What you have to do: Once you have located the line containing "siguiente_id : Z" in the material below, return it exactly along with each line after it through the line containing "emitir (DatosLog operation".

** Information follows **

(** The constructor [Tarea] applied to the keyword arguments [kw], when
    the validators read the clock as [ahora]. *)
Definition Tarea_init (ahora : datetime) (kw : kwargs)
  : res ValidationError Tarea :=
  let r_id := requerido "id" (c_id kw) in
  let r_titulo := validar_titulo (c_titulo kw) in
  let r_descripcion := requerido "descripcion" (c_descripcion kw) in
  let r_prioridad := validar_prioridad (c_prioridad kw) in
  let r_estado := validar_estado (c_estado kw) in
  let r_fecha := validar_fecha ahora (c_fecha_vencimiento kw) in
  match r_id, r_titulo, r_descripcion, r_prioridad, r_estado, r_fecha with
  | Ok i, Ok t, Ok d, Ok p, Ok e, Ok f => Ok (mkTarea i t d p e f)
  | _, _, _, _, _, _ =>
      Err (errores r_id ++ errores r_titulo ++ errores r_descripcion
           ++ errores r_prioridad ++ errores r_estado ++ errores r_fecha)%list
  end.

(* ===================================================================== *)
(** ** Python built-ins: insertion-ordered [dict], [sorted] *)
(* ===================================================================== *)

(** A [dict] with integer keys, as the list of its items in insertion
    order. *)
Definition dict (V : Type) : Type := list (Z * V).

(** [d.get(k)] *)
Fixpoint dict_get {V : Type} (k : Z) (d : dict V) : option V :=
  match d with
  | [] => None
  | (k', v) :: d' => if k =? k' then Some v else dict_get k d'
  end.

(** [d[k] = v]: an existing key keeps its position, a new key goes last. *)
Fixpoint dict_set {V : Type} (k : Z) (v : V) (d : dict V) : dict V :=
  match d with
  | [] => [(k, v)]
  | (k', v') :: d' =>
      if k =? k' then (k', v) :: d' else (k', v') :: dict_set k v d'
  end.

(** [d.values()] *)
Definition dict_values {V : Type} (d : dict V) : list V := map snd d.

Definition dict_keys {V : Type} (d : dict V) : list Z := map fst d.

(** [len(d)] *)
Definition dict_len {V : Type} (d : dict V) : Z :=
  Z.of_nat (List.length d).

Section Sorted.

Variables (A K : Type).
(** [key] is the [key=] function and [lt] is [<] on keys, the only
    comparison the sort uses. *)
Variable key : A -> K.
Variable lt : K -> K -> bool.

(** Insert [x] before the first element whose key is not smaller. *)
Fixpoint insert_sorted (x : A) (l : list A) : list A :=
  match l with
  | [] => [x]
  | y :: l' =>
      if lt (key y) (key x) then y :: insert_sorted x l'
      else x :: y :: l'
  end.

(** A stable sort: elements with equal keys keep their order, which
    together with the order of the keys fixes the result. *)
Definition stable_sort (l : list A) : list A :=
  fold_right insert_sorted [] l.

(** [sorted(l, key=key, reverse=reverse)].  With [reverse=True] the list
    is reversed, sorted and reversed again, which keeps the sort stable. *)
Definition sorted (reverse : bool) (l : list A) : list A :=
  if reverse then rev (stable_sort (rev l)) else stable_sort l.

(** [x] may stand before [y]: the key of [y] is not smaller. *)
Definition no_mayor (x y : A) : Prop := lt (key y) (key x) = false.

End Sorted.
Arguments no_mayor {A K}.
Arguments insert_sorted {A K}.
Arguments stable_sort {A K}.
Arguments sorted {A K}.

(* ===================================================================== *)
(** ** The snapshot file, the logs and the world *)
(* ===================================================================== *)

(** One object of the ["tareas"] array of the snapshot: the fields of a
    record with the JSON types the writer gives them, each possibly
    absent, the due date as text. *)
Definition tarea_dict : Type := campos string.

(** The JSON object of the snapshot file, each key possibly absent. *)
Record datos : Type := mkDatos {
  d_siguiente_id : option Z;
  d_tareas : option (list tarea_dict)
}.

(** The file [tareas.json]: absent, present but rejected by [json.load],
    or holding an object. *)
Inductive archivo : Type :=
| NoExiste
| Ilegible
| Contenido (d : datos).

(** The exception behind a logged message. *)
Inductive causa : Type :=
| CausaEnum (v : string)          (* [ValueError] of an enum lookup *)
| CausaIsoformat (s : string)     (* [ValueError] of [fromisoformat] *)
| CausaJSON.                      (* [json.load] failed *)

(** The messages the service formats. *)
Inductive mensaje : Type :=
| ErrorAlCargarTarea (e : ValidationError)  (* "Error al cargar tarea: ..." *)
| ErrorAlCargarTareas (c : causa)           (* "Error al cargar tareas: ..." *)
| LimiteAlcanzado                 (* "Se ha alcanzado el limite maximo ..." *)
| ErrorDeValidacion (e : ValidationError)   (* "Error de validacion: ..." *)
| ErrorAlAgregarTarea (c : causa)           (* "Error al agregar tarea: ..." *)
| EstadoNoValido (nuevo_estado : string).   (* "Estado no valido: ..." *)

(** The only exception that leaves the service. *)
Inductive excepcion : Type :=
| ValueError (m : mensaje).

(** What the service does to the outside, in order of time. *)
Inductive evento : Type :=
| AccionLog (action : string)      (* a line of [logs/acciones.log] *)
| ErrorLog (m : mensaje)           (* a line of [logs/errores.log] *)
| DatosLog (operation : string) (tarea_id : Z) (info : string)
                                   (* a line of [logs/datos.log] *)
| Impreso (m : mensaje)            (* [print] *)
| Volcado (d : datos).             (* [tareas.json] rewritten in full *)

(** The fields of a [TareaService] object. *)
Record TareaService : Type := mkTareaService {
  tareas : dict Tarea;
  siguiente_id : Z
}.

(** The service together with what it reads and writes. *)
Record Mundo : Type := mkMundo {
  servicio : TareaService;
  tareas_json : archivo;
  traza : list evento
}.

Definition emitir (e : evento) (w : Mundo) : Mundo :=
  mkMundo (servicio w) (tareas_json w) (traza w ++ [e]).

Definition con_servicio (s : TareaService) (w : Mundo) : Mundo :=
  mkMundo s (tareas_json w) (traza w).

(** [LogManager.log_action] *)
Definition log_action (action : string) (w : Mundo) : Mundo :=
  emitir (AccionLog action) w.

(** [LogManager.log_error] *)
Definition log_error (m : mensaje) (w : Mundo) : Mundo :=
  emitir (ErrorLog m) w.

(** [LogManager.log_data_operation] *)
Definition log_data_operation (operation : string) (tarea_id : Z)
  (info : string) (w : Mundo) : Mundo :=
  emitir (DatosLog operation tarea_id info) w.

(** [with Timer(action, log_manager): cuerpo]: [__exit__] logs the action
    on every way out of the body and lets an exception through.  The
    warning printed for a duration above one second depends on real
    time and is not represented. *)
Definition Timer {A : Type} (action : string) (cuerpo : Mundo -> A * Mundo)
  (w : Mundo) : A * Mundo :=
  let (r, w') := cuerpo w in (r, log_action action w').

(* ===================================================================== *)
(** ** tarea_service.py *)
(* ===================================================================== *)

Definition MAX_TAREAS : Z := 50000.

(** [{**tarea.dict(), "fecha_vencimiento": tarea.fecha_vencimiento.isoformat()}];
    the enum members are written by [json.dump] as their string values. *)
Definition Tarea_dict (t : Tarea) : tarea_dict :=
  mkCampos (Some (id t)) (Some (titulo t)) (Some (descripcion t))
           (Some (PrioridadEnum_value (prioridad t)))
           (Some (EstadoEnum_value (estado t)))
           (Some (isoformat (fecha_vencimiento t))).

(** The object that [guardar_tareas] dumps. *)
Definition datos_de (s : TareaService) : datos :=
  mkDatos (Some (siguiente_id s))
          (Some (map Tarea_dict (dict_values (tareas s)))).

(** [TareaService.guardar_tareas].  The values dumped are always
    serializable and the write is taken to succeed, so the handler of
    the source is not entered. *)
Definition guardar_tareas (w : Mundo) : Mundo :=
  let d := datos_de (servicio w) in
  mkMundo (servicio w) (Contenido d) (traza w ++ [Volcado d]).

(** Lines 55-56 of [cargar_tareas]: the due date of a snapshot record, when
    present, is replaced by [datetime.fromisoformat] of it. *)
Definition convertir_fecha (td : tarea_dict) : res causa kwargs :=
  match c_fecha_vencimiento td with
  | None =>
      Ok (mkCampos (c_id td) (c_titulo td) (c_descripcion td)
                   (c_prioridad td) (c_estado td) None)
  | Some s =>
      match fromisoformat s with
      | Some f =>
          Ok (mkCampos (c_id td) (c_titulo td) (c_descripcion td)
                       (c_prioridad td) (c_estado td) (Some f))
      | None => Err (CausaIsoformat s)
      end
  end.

** End of Information **

Answer to the exercise:
  siguiente_id : Z
}.

(** The service together with what it reads and writes. *)
Record Mundo : Type := mkMundo {
  servicio : TareaService;
  tareas_json : archivo;
  traza : list evento
}.

Definition emitir (e : evento) (w : Mundo) : Mundo :=
  mkMundo (servicio w) (tareas_json w) (traza w ++ [e]).

Definition con_servicio (s : TareaService) (w : Mundo) : Mundo :=
  mkMundo s (tareas_json w) (traza w).

(** [LogManager.log_action] *)
Definition log_action (action : string) (w : Mundo) : Mundo :=
  emitir (AccionLog action) w.

(** [LogManager.log_error] *)
Definition log_error (m : mensaje) (w : Mundo) : Mundo :=
  emitir (ErrorLog m) w.

(** [LogManager.log_data_operation] *)
Definition log_data_operation (operation : string) (tarea_id : Z)
  (info : string) (w : Mundo) : Mundo :=
  emitir (DatosLog operation tarea_id info) w.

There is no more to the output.